Start of The records

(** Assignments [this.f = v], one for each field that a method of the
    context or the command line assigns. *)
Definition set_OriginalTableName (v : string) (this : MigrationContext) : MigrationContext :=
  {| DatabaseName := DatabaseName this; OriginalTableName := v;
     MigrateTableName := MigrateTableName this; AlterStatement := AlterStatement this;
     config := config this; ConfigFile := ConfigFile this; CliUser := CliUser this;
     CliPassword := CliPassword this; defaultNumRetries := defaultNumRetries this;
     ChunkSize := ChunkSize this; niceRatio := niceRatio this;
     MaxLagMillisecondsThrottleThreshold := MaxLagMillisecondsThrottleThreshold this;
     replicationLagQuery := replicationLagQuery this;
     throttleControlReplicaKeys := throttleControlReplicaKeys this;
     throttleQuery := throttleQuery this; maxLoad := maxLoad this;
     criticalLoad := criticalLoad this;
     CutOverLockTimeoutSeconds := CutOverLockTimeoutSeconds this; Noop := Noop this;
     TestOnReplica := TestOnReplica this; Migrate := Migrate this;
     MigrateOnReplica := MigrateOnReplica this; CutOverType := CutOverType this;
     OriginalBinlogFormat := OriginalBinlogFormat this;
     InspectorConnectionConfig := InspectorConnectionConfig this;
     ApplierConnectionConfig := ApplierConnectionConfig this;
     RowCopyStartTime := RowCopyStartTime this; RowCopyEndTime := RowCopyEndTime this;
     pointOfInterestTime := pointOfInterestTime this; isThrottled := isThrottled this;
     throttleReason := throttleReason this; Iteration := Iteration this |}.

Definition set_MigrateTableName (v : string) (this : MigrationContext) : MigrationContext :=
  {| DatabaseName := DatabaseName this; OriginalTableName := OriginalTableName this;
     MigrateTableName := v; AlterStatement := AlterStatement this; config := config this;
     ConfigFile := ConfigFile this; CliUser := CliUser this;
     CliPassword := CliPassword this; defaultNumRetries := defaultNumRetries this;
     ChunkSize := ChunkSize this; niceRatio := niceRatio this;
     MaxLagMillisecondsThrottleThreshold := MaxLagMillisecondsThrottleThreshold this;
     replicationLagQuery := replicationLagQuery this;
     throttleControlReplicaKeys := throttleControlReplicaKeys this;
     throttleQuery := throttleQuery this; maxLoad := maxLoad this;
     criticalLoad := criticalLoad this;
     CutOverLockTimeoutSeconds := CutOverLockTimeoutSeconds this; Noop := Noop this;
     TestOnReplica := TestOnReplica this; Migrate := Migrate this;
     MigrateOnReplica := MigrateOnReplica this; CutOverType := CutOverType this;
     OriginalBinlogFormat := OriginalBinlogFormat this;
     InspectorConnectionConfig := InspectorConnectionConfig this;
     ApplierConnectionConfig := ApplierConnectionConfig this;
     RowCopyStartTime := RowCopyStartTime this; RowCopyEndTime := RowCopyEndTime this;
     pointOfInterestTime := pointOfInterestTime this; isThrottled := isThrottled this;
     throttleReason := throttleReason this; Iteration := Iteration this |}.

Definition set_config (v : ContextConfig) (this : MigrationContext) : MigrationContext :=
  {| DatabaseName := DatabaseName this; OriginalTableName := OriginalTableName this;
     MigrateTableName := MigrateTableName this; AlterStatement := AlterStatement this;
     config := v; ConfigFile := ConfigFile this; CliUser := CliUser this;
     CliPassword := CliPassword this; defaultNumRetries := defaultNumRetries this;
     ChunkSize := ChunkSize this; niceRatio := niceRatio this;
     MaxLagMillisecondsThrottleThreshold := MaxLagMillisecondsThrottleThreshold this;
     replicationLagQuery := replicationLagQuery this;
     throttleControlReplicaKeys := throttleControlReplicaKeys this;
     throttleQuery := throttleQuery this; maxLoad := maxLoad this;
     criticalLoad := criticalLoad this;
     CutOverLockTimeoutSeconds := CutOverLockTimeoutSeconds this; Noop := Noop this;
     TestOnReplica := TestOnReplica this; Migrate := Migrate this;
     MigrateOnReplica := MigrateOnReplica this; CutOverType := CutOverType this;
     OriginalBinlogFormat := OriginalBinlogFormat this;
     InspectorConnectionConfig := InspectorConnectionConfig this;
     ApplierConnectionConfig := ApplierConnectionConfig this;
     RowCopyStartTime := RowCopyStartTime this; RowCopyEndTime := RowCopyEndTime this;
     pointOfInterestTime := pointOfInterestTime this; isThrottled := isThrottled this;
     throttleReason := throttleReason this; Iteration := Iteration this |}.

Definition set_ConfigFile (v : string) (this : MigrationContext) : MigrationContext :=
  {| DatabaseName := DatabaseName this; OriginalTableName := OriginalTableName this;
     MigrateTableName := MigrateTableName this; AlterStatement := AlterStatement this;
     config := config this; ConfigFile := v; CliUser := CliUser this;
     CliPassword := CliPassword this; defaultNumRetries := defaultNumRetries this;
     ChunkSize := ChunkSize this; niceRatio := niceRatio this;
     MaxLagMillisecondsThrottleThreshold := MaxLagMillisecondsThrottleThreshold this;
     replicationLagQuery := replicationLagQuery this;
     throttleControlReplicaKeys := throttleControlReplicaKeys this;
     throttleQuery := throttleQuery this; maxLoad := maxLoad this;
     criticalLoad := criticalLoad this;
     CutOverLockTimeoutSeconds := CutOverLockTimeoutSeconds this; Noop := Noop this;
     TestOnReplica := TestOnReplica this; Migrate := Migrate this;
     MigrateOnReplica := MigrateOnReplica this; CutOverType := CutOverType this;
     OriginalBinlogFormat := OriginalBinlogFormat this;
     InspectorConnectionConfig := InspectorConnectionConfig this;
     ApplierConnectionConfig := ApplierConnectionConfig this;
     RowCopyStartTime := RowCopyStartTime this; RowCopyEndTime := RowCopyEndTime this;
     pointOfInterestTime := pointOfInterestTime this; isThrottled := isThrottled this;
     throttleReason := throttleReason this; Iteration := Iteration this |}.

End of The records

Exercise requirements: Your task is to retype all of the lines above exactly.

The completed task:
(** Assignments [this.f = v], one for each field that a method of the
    context or the command line assigns. *)
Definition set_OriginalTableName (v : string) (this : MigrationContext) : MigrationContext :=
  {| DatabaseName := DatabaseName this; OriginalTableName := v;
     MigrateTableName := MigrateTableName this; AlterStatement := AlterStatement this;
     config := config this; ConfigFile := ConfigFile this; CliUser := CliUser this;
     CliPassword := CliPassword this; defaultNumRetries := defaultNumRetries this;
     ChunkSize := ChunkSize this; niceRatio := niceRatio this;
     MaxLagMillisecondsThrottleThreshold := MaxLagMillisecondsThrottleThreshold this;
     replicationLagQuery := replicationLagQuery this;
     throttleControlReplicaKeys := throttleControlReplicaKeys this;
     throttleQuery := throttleQuery this; maxLoad := maxLoad this;
     criticalLoad := criticalLoad this;
     CutOverLockTimeoutSeconds := CutOverLockTimeoutSeconds this; Noop := Noop this;
     TestOnReplica := TestOnReplica this; Migrate := Migrate this;
     MigrateOnReplica := MigrateOnReplica this; CutOverType := CutOverType this;
     OriginalBinlogFormat := OriginalBinlogFormat this;
     InspectorConnectionConfig := InspectorConnectionConfig this;
     ApplierConnectionConfig := ApplierConnectionConfig this;
     RowCopyStartTime := RowCopyStartTime this; RowCopyEndTime := RowCopyEndTime this;
     pointOfInterestTime := pointOfInterestTime this; isThrottled := isThrottled this;
     throttleReason := throttleReason this; Iteration := Iteration this |}.

Definition set_MigrateTableName (v : string) (this : MigrationContext) : MigrationContext :=
  {| DatabaseName := DatabaseName this; OriginalTableName := OriginalTableName this;
     MigrateTableName := v; AlterStatement := AlterStatement this; config := config this;
     ConfigFile := ConfigFile this; CliUser := CliUser this;
     CliPassword := CliPassword this; defaultNumRetries := defaultNumRetries this;
     ChunkSize := ChunkSize this; niceRatio := niceRatio this;
     MaxLagMillisecondsThrottleThreshold := MaxLagMillisecondsThrottleThreshold this;
     replicationLagQuery := replicationLagQuery this;
     throttleControlReplicaKeys := throttleControlReplicaKeys this;
     throttleQuery := throttleQuery this; maxLoad := maxLoad this;
     criticalLoad := criticalLoad this;
     CutOverLockTimeoutSeconds := CutOverLockTimeoutSeconds this; Noop := Noop this;
     TestOnReplica := TestOnReplica this; Migrate := Migrate this;
     MigrateOnReplica := MigrateOnReplica this; CutOverType := CutOverType this;
     OriginalBinlogFormat := OriginalBinlogFormat this;
     InspectorConnectionConfig := InspectorConnectionConfig this;
     ApplierConnectionConfig := ApplierConnectionConfig this;
     RowCopyStartTime := RowCopyStartTime this; RowCopyEndTime := RowCopyEndTime this;
     pointOfInterestTime := pointOfInterestTime this; isThrottled := isThrottled this;
     throttleReason := throttleReason this; Iteration := Iteration this |}.

Definition set_config (v : ContextConfig) (this : MigrationContext) : MigrationContext :=
  {| DatabaseName := DatabaseName this; OriginalTableName := OriginalTableName this;
     MigrateTableName := MigrateTableName this; AlterStatement := AlterStatement this;
     config := v; ConfigFile := ConfigFile this; CliUser := CliUser this;
     CliPassword := CliPassword this; defaultNumRetries := defaultNumRetries this;
     ChunkSize := ChunkSize this; niceRatio := niceRatio this;
     MaxLagMillisecondsThrottleThreshold := MaxLagMillisecondsThrottleThreshold this;
     replicationLagQuery := replicationLagQuery this;
     throttleControlReplicaKeys := throttleControlReplicaKeys this;
     throttleQuery := throttleQuery this; maxLoad := maxLoad this;
     criticalLoad := criticalLoad this;
     CutOverLockTimeoutSeconds := CutOverLockTimeoutSeconds this; Noop := Noop this;
     TestOnReplica := TestOnReplica this; Migrate := Migrate this;
     MigrateOnReplica := MigrateOnReplica this; CutOverType := CutOverType this;
     OriginalBinlogFormat := OriginalBinlogFormat this;
     InspectorConnectionConfig := InspectorConnectionConfig this;
     ApplierConnectionConfig := ApplierConnectionConfig this;
     RowCopyStartTime := RowCopyStartTime this; RowCopyEndTime := RowCopyEndTime this;
     pointOfInterestTime := pointOfInterestTime this; isThrottled := isThrottled this;
     throttleReason := throttleReason this; Iteration := Iteration this |}.

Definition set_ConfigFile (v : string) (this : MigrationContext) : MigrationContext :=
  {| DatabaseName := DatabaseName this; OriginalTableName := OriginalTableName this;
     MigrateTableName := MigrateTableName this; AlterStatement := AlterStatement this;
     config := config this; ConfigFile := v; CliUser := CliUser this;
     CliPassword := CliPassword this; defaultNumRetries := defaultNumRetries this;
     ChunkSize := ChunkSize this; niceRatio := niceRatio this;
     MaxLagMillisecondsThrottleThreshold := MaxLagMillisecondsThrottleThreshold this;
     replicationLagQuery := replicationLagQuery this;
     throttleControlReplicaKeys := throttleControlReplicaKeys this;
     throttleQuery := throttleQuery this; maxLoad := maxLoad this;
     criticalLoad := criticalLoad this;
     CutOverLockTimeoutSeconds := CutOverLockTimeoutSeconds this; Noop := Noop this;
     TestOnReplica := TestOnReplica this; Migrate := Migrate this;
     MigrateOnReplica := MigrateOnReplica this; CutOverType := CutOverType this;
     OriginalBinlogFormat := OriginalBinlogFormat this;
     InspectorConnectionConfig := InspectorConnectionConfig this;
     ApplierConnectionConfig := ApplierConnectionConfig this;
     RowCopyStartTime := RowCopyStartTime this; RowCopyEndTime := RowCopyEndTime this;
     pointOfInterestTime := pointOfInterestTime this; isThrottled := isThrottled this;
     throttleReason := throttleReason this; Iteration := Iteration this |}.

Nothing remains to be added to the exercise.